Historically, it was difficult to traverse the Middle East from north to south or east to west. Vast desert areas and mountainous zones blocked easy access to the region’s hinterlands. There were no multiple river and later railroad systems like the ones that shaped trade, development and politics in Europe and the United States. Instead, control of the key water passageways became critical for foreign powers: the Straits of Hormuz between Iran and Oman; the Bab al-Mandab Straits between Djibouti and Aden for access to the Red Sea; and the Turkish straits of the Dardanelles and the Bosporus, Russia’s pathway to the Mediterranean Sea.

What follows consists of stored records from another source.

(** X7. A trace id survives what is derived from its context: binding a
    value under another package's key, or deriving a cancellable context,
    leaves the trace id that [NewAPIResponse] reads unchanged; attaching a
    second trace id replaces the first. *)
Theorem trace_id_derivation (c : ctx) (T T' name : string) (v : GoValue) :
  (ctx1 ← WithTraceID (Some c) T;
   ctx2 ← WithValue ctx1 (otherKey name) v;
   NewAPIResponse ctx2) = Done (setTraceID T zeroAPIResponse)
  /\ NewAPIResponse (Some (cancelCtx (valueCtx c traceIDKey (VString T))))
     = Done (setTraceID T zeroAPIResponse)
  /\ (ctx1 ← WithTraceID (Some c) T;
      ctx2 ← WithTraceID ctx1 T';
      NewAPIResponse ctx2) = Done (setTraceID T' zeroAPIResponse).
Proof.
  split; [|split].
  - cbn. unfold NewAPIResponse. cbn.
    destruct (decide (otherKey name = traceIDKey)) as [Heq | _]; [discriminate Heq|].
    destruct (decide (traceIDKey = traceIDKey)) as [_ | Hne]; [reflexivity|].
    contradiction Hne; reflexivity.
  - unfold NewAPIResponse. cbn.
    destruct (decide (traceIDKey = traceIDKey)) as [_ | Hne]; [reflexivity|].
    contradiction Hne; reflexivity.
  - exact (NewAPIResponse_valueCtx_trace (valueCtx c traceIDKey (VString T)) T').
Qed.

Lemma valueCtx_neq_parent (c : ctx) (key : Key) (val : GoValue) :
  valueCtx c key val <> c.
Proof.
  revert key val. induction c as [| parent IH k v | parent IH]; intros key val H;
    try discriminate H.
  injection H as Hp _ _. exact (IH _ _ Hp).
Qed.

(** X8. On a context other than [nil], [WithTraceID] returns a new context,
    different from its parent, in which the trace key is bound to the given
    string and every other key has the value it had in the parent. *)
Theorem WithTraceID_new_context (c : ctx) (T : string) :
  exists c', WithTraceID (Some c) T = Done (Some c')
    /\ c' <> c
    /\ assertString (Value c' traceIDKey) = (T, true)
    /\ (forall name, Value c' (otherKey name) = Value c (otherKey name)).
Proof.
  exists (valueCtx c traceIDKey (VString T)).
  split; [reflexivity|]. split; [apply valueCtx_neq_parent|]. split.
  - cbn. destruct (decide (traceIDKey = traceIDKey)) as [_ | Hne]; [reflexivity|].
    contradiction Hne; reflexivity.
  - intros name. cbn.
    destruct (decide (traceIDKey = otherKey name)) as [Heq | _]; [discriminate Heq|].
    reflexivity.
Qed.

(** ** The transport helper on the recorder *)

Lemma RespondJSON_recorder_state (detect : bytes -> string)
    (rw : httptest.ResponseRecorder) (S : Z) (P : GoValue) :
  httptest.wroteHeader rw = false -> 100 <= S <= 999 ->
  RespondJSON (RW := httptest.recorder_ResponseWriter detect) rw S P
  = let h := http.Set_ (httptest.HeaderMap rw) "Content-Type" "application/json" in
    match Marshal P with
    | inl e =>
        Done ({| httptest.Code := S; httptest.HeaderMap := h;
                 httptest.Body := httptest.Body rw;
                 httptest.snapHeader := Some h; httptest.wroteHeader := true |}, Some e)
    | inr j =>
        Done ({| httptest.Code := S; httptest.HeaderMap := h;
                 httptest.Body := httptest.Body rw ++ render j ++ ["010"%char];
                 httptest.snapHeader := Some h; httptest.wroteHeader := true |},
              if http.bodyAllowedForStatus S then None else Some ErrBodyNotAllowed)
    end.
Proof.
  intros Hfresh HS. rewrite RespondJSON_unfold. unfold withContentType.
  cbn [http.WriteHeader http.putHeader http.Header http.Write
       httptest.recorder_ResponseWriter].
  unfold httptest.recorder_WriteHeader. cbn [httptest.wroteHeader].
  rewrite Hfresh. unfold http.checkWriteHeaderCode.
  rewrite decide_False by lia. cbn [mbind Outcome_bind].
  destruct (Marshal P) as [e | j]; [reflexivity|].
  unfold httptest.recorder_Write, httptest.recorder_writeHeader.
  cbn [httptest.wroteHeader httptest.Code httptest.HeaderMap httptest.Body
       httptest.snapHeader mbind Outcome_bind].
  destruct (http.bodyAllowedForStatus S); reflexivity.
Qed.

(** X9. A payload with no JSON form, on a recorder nothing has been
    written to, with a status code of three digits: the helper returns the
    encoder's error, yet the status code and the JSON content type are
    already recorded as committed, and nothing is added to the body. *)
Theorem RespondJSON_unserializable (detect : bytes -> string)
    (rw : httptest.ResponseRecorder) (S : Z) (P : GoValue) (e : error) :
  Marshal P = inl e ->
  httptest.wroteHeader rw = false ->
  100 <= S <= 999 ->
  exists rw',
    RespondJSON (RW := httptest.recorder_ResponseWriter detect) rw S P = Done (rw', Some e)
    /\ httptest.Code rw' = S
    /\ httptest.wroteHeader rw' = true
    /\ (exists h, httptest.snapHeader rw' = Some h
                  /\ h !! "Content-Type" = Some ["application/json"])
    /\ httptest.Body rw' = httptest.Body rw.
Proof.
  intros HP Hrw HS.
  rewrite RespondJSON_recorder_state by assumption. rewrite HP. cbn zeta.
  eexists. split; [reflexivity|]. cbn. repeat split.
  eexists. split; [reflexivity|]. apply lookup_insert_eq.
Qed.

Lemma RespondJSON_unserializable_witness :
  exists rw',
    RespondJSON (RW := httptest.recorder_ResponseWriter (fun _ => "text/plain"))
      httptest.NewRecorder 200 (VSlice [VInt 1; VChan])
    = Done (rw', Some (UnsupportedTypeError "chan"))
    /\ httptest.Code rw' = 200
    /\ httptest.wroteHeader rw' = true
    /\ (exists h, httptest.snapHeader rw' = Some h
                  /\ h !! "Content-Type" = Some ["application/json"])
    /\ httptest.Body rw' = httptest.Body httptest.NewRecorder.
Proof.
  apply (RespondJSON_unserializable (fun _ => "text/plain") httptest.NewRecorder
           200 (VSlice [VInt 1; VChan]) (UnsupportedTypeError "chan"));
    first [reflexivity | lia].
Defined.

(** X10. The headers the recorder holds as committed after the helper are
    the ones the handler had set, with Content-Type replaced by the JSON
    media type: any earlier Content-Type is overwritten, every other header
    is kept as it was. This holds whether or not the payload serializes. *)
Theorem RespondJSON_headers (detect : bytes -> string)
    (rw : httptest.ResponseRecorder) (S : Z) (P : GoValue) :
  httptest.wroteHeader rw = false ->
  100 <= S <= 999 ->
  exists rw' err h,
    RespondJSON (RW := httptest.recorder_ResponseWriter detect) rw S P = Done (rw', err)
    /\ httptest.snapHeader rw' = Some h
    /\ h !! "Content-Type" = Some ["application/json"]
    /\ (forall key, key <> "Content-Type" -> h !! key = httptest.HeaderMap rw !! key).
Proof.
  intros Hrw HS.
  rewrite RespondJSON_recorder_state by assumption. cbn zeta.
  destruct (Marshal P); eexists _, _, _; (split; [reflexivity|]); cbn;
    (split; [reflexivity|]; split; [apply lookup_insert_eq|]);
    intros key Hkey; apply lookup_insert_ne; congruence.
Qed.

Lemma RespondJSON_headers_witness :
  exists rw' err h,
    RespondJSON (RW := httptest.recorder_ResponseWriter (fun _ => "text/plain"))
      {| httptest.Code := 200;
         httptest.HeaderMap :=
           {[ "Content-Type" := ["text/html"]; "X-Request-Id" := ["r1"] ]};
         httptest.Body := []; httptest.snapHeader := None;
         httptest.wroteHeader := false |} 404 (VString "gone") = Done (rw', err)
    /\ httptest.snapHeader rw' = Some h
    /\ h !! "Content-Type" = Some ["application/json"]
    /\ (forall key, key <> "Content-Type" ->
          h !! key
          = httptest.HeaderMap
              {| httptest.Code := 200;
                 httptest.HeaderMap :=
                   {[ "Content-Type" := ["text/html"]; "X-Request-Id" := ["r1"] ]};
                 httptest.Body := []; httptest.snapHeader := None;
                 httptest.wroteHeader := false |} !! key).
Proof.
  apply (RespondJSON_headers (fun _ => "text/plain")
           {| httptest.Code := 200;
              httptest.HeaderMap :=
                {[ "Content-Type" := ["text/html"]; "X-Request-Id" := ["r1"] ]};
              httptest.Body := []; httptest.snapHeader := None;
              httptest.wroteHeader := false |}
           404 (VString "gone")); first [reflexivity | lia].
Defined.

Lemma RespondJSON_recorder_written (detect : bytes -> string)
    (rw : httptest.ResponseRecorder) (S : Z) (P : GoValue) :
  httptest.wroteHeader rw = true ->
  RespondJSON (RW := httptest.recorder_ResponseWriter detect) rw S P
  = let h := http.Set_ (httptest.HeaderMap rw) "Content-Type" "application/json" in
    match Marshal P with
    | inl e =>
        Done ({| httptest.Code := httptest.Code rw; httptest.HeaderMap := h;
                 httptest.Body := httptest.Body rw;
                 httptest.snapHeader := httptest.snapHeader rw;
                 httptest.wroteHeader := true |}, Some e)
    | inr j =>
        Done ({| httptest.Code := httptest.Code rw; httptest.HeaderMap := h;
                 httptest.Body := httptest.Body rw ++ render j ++ ["010"%char];
                 httptest.snapHeader := httptest.snapHeader rw;
                 httptest.wroteHeader := true |},
              if http.bodyAllowedForStatus (httptest.Code rw)
              then None else Some ErrBodyNotAllowed)
    end.
Proof.
  intros Hwritten. rewrite RespondJSON_unfold. unfold withContentType.
  cbn [http.WriteHeader http.putHeader http.Header http.Write
       httptest.recorder_ResponseWriter].
  unfold httptest.recorder_WriteHeader. cbn [httptest.wroteHeader].
  rewrite Hwritten. cbn zeta.
  destruct (Marshal P) as [e | j]; [reflexivity|].
  unfold httptest.recorder_Write, httptest.recorder_writeHeader.
  cbn [httptest.wroteHeader]. rewrite ?Hwritten.
  cbn [httptest.wroteHeader httptest.Code httptest.HeaderMap httptest.Body
       httptest.snapHeader mbind Outcome_bind].
  destruct (http.bodyAllowedForStatus (httptest.Code rw)); reflexivity.
Qed.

Likewise, dominance of the coastlines was strategically advantageous for local and foreign populations; control of the littoral areas from Gaza north to Latakia in Syria was of immense value. A string of two dozen Crusader castles hugged the coastline from Alexandretta in the north to Al-Arish in the south.
![The Middle East, 2008](https://israeled.org/wp-content/uploads/2015/06/Middle-East.jpg)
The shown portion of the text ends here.